[Opening Records to use section]
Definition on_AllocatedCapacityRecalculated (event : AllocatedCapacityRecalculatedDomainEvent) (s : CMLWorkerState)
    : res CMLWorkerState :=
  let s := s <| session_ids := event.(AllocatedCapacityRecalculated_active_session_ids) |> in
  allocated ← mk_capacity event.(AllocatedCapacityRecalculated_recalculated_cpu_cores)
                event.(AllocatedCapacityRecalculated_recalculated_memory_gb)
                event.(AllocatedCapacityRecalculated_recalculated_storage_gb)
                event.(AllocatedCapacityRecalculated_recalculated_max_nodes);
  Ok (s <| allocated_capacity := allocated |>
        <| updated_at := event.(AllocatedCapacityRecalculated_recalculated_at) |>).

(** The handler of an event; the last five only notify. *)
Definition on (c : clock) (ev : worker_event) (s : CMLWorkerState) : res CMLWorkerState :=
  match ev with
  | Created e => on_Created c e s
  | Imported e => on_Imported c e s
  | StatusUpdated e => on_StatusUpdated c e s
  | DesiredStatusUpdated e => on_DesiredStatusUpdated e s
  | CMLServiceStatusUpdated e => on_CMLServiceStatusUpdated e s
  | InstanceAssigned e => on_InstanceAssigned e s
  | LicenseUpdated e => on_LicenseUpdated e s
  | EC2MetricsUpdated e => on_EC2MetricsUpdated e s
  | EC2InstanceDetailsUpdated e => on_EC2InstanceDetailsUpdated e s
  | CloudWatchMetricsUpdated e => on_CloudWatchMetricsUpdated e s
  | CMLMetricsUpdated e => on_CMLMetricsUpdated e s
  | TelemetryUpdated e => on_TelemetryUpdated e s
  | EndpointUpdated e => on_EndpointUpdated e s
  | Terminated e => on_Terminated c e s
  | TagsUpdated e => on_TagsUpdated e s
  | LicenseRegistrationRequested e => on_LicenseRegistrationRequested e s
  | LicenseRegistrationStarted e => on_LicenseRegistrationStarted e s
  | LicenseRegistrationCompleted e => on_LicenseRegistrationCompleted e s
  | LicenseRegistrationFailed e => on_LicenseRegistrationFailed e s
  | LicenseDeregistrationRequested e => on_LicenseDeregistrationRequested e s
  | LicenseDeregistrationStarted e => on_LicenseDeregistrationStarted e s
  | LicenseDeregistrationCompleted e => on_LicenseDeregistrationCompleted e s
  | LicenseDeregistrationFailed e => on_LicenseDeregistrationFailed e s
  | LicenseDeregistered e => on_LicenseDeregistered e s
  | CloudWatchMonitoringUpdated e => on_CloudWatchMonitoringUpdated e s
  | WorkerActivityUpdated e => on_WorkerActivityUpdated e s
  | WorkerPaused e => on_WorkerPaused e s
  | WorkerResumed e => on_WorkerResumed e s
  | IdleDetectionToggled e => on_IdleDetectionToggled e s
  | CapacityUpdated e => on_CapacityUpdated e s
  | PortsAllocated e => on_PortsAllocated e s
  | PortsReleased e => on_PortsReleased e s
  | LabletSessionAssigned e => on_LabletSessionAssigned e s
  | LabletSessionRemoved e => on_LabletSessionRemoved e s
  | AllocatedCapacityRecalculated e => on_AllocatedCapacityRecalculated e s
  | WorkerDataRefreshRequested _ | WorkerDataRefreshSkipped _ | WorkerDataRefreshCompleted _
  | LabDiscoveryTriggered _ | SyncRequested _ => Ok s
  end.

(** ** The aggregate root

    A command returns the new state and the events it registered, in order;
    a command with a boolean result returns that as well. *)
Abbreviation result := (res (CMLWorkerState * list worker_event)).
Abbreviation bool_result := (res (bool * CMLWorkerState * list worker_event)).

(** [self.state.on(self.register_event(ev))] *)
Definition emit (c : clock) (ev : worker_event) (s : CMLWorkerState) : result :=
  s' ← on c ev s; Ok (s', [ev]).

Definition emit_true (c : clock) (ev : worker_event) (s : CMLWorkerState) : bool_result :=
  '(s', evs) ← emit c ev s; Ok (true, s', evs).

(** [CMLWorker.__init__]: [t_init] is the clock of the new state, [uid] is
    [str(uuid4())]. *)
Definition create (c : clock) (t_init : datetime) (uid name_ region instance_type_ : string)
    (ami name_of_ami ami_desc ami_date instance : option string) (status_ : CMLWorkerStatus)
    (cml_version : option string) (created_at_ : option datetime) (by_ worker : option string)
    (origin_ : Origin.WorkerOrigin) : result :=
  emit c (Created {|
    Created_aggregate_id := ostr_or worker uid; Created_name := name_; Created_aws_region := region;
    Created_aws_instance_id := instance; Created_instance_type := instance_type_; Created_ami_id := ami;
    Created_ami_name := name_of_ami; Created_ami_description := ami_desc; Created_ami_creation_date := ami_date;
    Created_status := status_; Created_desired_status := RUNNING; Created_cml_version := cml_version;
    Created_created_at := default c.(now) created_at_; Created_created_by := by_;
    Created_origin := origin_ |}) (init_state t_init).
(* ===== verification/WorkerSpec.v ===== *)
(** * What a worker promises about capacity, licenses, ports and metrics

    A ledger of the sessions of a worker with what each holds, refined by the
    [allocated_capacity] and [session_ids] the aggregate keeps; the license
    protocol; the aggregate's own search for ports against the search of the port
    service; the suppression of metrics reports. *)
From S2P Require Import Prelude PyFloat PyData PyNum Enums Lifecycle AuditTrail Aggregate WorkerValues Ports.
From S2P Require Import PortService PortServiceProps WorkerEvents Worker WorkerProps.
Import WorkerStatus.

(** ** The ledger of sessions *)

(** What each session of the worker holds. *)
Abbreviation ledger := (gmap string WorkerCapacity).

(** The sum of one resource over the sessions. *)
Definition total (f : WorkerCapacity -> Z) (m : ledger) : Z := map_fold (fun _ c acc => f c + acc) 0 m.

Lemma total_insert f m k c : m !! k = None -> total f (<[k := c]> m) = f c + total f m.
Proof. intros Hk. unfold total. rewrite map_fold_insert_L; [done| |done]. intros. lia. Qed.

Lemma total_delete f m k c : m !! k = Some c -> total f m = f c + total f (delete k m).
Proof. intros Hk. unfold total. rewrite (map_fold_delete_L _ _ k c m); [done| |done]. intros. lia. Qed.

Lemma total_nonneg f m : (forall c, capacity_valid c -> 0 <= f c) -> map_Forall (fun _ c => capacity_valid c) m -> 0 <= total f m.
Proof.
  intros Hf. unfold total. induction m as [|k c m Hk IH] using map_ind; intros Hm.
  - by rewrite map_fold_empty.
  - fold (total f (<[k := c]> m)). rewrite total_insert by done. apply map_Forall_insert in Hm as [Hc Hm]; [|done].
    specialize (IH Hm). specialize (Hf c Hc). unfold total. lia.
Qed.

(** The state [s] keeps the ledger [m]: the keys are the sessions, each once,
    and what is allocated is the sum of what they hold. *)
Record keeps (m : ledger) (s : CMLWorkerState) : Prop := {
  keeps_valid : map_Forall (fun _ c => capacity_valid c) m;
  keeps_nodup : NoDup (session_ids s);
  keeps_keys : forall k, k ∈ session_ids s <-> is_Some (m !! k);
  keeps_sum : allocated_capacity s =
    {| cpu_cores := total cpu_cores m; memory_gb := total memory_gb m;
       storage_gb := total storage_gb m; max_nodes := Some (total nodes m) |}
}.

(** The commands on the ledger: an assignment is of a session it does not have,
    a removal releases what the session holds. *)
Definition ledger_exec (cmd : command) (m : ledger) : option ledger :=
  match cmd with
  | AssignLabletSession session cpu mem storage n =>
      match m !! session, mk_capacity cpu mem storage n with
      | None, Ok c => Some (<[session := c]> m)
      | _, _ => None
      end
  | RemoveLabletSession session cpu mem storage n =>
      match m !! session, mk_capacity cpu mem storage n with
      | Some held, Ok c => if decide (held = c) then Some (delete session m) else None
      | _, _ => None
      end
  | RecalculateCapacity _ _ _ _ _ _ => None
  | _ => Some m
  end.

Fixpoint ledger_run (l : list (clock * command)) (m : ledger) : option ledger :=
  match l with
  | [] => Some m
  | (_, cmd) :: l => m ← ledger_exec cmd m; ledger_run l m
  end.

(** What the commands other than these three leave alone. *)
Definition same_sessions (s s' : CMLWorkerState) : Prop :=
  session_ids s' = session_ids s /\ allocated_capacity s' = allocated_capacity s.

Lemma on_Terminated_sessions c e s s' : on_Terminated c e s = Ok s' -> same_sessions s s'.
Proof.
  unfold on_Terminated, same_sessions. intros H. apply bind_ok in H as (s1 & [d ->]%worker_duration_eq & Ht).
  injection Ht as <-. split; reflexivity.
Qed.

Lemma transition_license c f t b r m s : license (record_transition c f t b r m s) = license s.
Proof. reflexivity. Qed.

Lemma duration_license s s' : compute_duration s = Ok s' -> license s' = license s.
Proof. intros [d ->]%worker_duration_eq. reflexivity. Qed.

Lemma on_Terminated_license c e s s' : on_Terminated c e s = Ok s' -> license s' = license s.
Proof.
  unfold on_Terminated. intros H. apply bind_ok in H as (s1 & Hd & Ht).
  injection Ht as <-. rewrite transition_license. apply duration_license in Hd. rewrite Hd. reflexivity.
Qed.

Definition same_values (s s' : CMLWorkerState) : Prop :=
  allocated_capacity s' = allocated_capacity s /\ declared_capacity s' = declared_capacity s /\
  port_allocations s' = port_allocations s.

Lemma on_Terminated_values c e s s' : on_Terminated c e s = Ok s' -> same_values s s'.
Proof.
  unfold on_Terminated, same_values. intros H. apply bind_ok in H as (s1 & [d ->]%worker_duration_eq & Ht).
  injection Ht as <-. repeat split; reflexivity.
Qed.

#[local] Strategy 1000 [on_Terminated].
[Closing Records to use section]
[Opening Records to use section]
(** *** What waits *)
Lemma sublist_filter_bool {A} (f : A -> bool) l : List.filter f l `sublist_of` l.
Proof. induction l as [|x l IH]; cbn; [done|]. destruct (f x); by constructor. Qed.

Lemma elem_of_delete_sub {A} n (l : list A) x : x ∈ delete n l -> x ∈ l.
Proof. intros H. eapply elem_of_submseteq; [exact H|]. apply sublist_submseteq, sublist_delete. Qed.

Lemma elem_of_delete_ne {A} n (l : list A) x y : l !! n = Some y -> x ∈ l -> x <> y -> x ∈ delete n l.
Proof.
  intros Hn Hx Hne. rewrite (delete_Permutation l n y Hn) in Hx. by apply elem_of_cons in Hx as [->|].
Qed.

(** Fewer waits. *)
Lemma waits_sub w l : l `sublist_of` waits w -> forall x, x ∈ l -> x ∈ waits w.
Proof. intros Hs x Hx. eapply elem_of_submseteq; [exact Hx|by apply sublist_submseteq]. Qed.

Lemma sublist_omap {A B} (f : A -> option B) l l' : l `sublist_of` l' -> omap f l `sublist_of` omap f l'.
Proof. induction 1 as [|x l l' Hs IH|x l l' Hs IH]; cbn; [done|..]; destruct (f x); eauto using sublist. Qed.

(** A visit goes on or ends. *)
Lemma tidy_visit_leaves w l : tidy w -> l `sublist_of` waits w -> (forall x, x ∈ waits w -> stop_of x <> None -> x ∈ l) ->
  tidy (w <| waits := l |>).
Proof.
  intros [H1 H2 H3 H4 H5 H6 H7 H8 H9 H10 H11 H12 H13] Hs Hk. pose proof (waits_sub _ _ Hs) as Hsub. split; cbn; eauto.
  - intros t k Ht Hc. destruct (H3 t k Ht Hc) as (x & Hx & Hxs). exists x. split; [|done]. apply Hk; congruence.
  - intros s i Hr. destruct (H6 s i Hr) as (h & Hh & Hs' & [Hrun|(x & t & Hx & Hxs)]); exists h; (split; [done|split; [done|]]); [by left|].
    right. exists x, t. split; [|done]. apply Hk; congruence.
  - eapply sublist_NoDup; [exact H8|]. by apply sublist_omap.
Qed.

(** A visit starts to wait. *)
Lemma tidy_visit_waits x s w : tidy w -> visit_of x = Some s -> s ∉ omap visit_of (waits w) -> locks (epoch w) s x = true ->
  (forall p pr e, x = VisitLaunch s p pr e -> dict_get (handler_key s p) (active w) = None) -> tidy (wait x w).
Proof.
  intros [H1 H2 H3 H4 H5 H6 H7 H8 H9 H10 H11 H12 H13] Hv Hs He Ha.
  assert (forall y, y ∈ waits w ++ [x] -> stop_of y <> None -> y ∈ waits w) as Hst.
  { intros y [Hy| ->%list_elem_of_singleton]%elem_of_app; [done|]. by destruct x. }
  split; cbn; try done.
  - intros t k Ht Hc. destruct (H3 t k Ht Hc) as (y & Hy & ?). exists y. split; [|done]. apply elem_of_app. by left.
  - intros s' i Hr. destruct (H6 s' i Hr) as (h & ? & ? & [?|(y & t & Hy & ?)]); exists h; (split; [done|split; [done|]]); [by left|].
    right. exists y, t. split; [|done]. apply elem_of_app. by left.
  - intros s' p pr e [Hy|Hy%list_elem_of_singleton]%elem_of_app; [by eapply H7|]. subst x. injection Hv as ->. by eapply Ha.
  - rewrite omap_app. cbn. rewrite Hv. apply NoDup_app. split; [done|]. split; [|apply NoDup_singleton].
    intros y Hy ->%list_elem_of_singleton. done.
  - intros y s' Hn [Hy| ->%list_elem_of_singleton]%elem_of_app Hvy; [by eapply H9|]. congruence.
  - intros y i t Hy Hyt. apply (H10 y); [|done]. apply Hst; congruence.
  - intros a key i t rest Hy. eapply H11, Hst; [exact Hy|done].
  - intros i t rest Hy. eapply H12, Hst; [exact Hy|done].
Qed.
[Closing Records to use section]
### Exercise
Out of the data above, give again only the lines starting at the one holding "on_LicenseDeregistrationStarted e s" and ending at the one holding "on_AllocatedCapacityRecalculated e s", unchanged.

### Written solution
  | LicenseDeregistrationStarted e => on_LicenseDeregistrationStarted e s
  | LicenseDeregistrationCompleted e => on_LicenseDeregistrationCompleted e s
  | LicenseDeregistrationFailed e => on_LicenseDeregistrationFailed e s
  | LicenseDeregistered e => on_LicenseDeregistered e s
  | CloudWatchMonitoringUpdated e => on_CloudWatchMonitoringUpdated e s
  | WorkerActivityUpdated e => on_WorkerActivityUpdated e s
  | WorkerPaused e => on_WorkerPaused e s
  | WorkerResumed e => on_WorkerResumed e s
  | IdleDetectionToggled e => on_IdleDetectionToggled e s
  | CapacityUpdated e => on_CapacityUpdated e s
  | PortsAllocated e => on_PortsAllocated e s
  | PortsReleased e => on_PortsReleased e s
  | LabletSessionAssigned e => on_LabletSessionAssigned e s
  | LabletSessionRemoved e => on_LabletSessionRemoved e s
  | AllocatedCapacityRecalculated e => on_AllocatedCapacityRecalculated e s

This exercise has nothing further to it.